=== Section Start ===

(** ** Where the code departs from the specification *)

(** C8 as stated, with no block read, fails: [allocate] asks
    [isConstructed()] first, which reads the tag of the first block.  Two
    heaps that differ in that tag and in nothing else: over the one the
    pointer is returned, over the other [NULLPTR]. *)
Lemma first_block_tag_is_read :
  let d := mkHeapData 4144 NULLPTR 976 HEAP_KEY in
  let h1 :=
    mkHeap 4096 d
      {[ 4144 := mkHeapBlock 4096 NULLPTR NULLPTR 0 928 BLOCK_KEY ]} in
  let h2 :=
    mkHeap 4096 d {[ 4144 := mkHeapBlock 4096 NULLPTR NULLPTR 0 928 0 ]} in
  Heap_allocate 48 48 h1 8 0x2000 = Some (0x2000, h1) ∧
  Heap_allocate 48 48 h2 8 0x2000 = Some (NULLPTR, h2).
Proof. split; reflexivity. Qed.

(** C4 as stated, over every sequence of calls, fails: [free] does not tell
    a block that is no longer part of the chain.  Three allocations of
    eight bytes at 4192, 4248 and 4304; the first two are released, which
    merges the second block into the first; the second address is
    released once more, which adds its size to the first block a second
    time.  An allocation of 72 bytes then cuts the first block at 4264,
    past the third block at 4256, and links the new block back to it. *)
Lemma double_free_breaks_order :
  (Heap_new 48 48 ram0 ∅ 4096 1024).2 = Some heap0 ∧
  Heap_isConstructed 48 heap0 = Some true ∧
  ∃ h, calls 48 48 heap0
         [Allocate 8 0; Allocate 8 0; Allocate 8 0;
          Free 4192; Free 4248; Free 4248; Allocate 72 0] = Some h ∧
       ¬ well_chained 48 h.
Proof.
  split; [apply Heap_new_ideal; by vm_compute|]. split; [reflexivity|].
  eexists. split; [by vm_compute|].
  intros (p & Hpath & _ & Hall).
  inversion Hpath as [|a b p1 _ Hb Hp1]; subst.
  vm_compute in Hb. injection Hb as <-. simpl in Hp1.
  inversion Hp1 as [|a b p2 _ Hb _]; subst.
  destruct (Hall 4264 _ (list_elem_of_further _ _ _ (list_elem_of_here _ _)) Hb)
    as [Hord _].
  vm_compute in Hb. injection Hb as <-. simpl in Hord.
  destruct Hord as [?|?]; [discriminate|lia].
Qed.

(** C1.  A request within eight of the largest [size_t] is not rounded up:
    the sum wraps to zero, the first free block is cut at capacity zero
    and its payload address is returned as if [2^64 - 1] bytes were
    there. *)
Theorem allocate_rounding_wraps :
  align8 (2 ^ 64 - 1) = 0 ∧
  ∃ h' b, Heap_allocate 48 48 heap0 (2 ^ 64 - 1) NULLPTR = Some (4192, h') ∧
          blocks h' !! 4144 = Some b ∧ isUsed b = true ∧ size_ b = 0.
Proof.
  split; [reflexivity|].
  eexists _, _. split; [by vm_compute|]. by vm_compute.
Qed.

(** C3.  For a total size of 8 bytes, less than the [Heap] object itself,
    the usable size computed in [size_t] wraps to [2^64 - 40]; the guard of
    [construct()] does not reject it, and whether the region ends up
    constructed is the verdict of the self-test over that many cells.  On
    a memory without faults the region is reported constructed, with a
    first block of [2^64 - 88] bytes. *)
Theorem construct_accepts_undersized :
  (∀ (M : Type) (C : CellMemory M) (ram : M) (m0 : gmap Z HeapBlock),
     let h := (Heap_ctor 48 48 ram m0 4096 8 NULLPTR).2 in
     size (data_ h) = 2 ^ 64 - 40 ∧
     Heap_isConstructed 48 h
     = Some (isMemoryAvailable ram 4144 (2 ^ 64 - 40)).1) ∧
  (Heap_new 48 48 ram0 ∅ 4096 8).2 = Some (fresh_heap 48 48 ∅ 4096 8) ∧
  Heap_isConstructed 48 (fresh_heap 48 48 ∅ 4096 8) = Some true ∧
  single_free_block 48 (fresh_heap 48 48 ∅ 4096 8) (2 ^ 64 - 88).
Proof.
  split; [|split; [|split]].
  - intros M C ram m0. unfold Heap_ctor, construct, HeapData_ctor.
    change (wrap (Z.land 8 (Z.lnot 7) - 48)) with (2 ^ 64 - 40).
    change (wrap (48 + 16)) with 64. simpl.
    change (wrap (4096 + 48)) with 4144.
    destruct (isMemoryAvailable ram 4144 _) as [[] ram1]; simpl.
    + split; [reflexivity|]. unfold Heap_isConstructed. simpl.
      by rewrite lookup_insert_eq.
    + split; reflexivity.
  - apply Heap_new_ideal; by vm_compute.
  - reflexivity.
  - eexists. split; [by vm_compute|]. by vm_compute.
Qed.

=== Section End ===
=== Section Start ===

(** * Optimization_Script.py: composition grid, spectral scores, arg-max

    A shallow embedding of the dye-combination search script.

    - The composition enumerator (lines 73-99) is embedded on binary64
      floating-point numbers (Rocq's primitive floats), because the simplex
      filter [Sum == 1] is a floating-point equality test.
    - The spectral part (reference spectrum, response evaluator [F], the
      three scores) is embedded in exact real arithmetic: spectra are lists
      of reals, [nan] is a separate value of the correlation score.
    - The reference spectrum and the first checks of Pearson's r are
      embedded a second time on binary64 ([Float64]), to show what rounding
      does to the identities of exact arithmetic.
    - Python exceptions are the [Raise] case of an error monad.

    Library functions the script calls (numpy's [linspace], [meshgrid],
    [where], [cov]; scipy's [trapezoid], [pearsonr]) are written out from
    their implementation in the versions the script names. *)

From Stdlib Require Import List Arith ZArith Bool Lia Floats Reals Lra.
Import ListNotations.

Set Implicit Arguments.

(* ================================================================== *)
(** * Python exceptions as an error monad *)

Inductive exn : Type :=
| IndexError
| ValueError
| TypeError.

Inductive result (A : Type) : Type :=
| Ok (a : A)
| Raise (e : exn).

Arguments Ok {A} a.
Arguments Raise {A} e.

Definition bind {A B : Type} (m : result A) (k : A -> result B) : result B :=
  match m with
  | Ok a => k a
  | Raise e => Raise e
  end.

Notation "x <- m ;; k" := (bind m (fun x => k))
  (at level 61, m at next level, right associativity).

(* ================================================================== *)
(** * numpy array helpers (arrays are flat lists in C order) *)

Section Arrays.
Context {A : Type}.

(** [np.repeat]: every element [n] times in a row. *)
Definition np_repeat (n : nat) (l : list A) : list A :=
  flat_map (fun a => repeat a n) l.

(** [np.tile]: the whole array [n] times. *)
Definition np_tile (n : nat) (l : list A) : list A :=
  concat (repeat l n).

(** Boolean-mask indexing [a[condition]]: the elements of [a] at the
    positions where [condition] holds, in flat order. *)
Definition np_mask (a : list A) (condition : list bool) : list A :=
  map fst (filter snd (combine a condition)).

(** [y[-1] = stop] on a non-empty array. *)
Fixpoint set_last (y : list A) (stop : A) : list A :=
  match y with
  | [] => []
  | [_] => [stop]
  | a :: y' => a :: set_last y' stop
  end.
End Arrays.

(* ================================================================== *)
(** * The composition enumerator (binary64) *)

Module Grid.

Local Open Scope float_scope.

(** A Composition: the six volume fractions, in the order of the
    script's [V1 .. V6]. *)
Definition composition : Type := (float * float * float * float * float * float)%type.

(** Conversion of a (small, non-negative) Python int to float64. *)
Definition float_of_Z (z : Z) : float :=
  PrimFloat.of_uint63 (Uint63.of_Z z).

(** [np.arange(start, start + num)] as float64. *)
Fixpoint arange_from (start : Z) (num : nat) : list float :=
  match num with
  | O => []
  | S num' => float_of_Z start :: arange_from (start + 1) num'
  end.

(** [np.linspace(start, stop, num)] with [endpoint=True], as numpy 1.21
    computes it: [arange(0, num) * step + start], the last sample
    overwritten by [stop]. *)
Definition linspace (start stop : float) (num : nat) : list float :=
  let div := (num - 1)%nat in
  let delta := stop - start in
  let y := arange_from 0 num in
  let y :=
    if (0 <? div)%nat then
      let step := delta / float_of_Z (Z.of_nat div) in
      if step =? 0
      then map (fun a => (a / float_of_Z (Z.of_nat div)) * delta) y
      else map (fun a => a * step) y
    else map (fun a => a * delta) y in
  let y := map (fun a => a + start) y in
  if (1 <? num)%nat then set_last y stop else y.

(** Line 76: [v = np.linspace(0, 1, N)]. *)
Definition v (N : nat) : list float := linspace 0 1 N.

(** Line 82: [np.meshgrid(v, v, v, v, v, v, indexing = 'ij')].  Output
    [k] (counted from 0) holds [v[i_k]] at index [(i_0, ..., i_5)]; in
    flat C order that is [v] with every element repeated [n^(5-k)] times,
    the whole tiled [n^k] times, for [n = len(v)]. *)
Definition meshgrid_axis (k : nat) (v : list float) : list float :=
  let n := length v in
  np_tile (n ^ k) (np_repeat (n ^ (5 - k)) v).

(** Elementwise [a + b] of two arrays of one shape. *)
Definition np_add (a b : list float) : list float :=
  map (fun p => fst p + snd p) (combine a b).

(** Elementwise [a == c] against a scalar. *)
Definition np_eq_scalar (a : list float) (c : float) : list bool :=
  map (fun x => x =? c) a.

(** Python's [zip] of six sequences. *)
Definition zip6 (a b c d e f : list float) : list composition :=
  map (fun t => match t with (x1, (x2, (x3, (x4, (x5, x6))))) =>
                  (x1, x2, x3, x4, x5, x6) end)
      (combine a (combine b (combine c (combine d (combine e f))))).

=== Section End ===
=== Section Start ===

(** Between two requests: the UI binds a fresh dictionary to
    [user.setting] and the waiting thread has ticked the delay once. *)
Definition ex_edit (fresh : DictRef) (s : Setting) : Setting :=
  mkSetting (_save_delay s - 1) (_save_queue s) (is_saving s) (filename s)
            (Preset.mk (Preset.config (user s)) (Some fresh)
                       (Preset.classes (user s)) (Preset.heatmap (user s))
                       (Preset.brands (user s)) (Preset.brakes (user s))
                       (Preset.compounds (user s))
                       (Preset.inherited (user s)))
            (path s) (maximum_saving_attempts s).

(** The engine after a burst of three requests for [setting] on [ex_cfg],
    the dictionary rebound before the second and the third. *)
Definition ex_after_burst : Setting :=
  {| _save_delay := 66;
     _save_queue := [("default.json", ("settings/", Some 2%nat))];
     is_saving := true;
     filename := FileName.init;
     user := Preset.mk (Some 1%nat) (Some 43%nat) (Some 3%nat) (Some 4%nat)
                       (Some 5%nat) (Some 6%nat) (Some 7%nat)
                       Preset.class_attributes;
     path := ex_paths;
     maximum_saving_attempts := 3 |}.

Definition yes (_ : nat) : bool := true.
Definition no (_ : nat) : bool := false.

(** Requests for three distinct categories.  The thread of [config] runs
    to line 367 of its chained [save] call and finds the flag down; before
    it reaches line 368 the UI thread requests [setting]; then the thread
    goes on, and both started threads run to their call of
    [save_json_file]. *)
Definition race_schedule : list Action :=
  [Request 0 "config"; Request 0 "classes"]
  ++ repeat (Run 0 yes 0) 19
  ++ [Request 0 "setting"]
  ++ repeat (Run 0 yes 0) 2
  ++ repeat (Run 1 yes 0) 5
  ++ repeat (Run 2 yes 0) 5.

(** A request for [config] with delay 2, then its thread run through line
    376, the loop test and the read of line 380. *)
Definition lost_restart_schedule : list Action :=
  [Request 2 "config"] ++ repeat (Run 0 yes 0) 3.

=== Section End ===

• **Required work**
Check the listing above for "stop". Show every line where it turns up.

• **Answer to the problem**
(** [y[-1] = stop] on a non-empty array. *)
Fixpoint set_last (y : list A) (stop : A) : list A :=
  | [_] => [stop]
  | a :: y' => a :: set_last y' stop
(** [np.linspace(start, stop, num)] with [endpoint=True], as numpy 1.21
    overwritten by [stop]. *)
Definition linspace (start stop : float) (num : nat) : list float :=
  let delta := stop - start in
  if (1 <? num)%nat then set_last y stop else y.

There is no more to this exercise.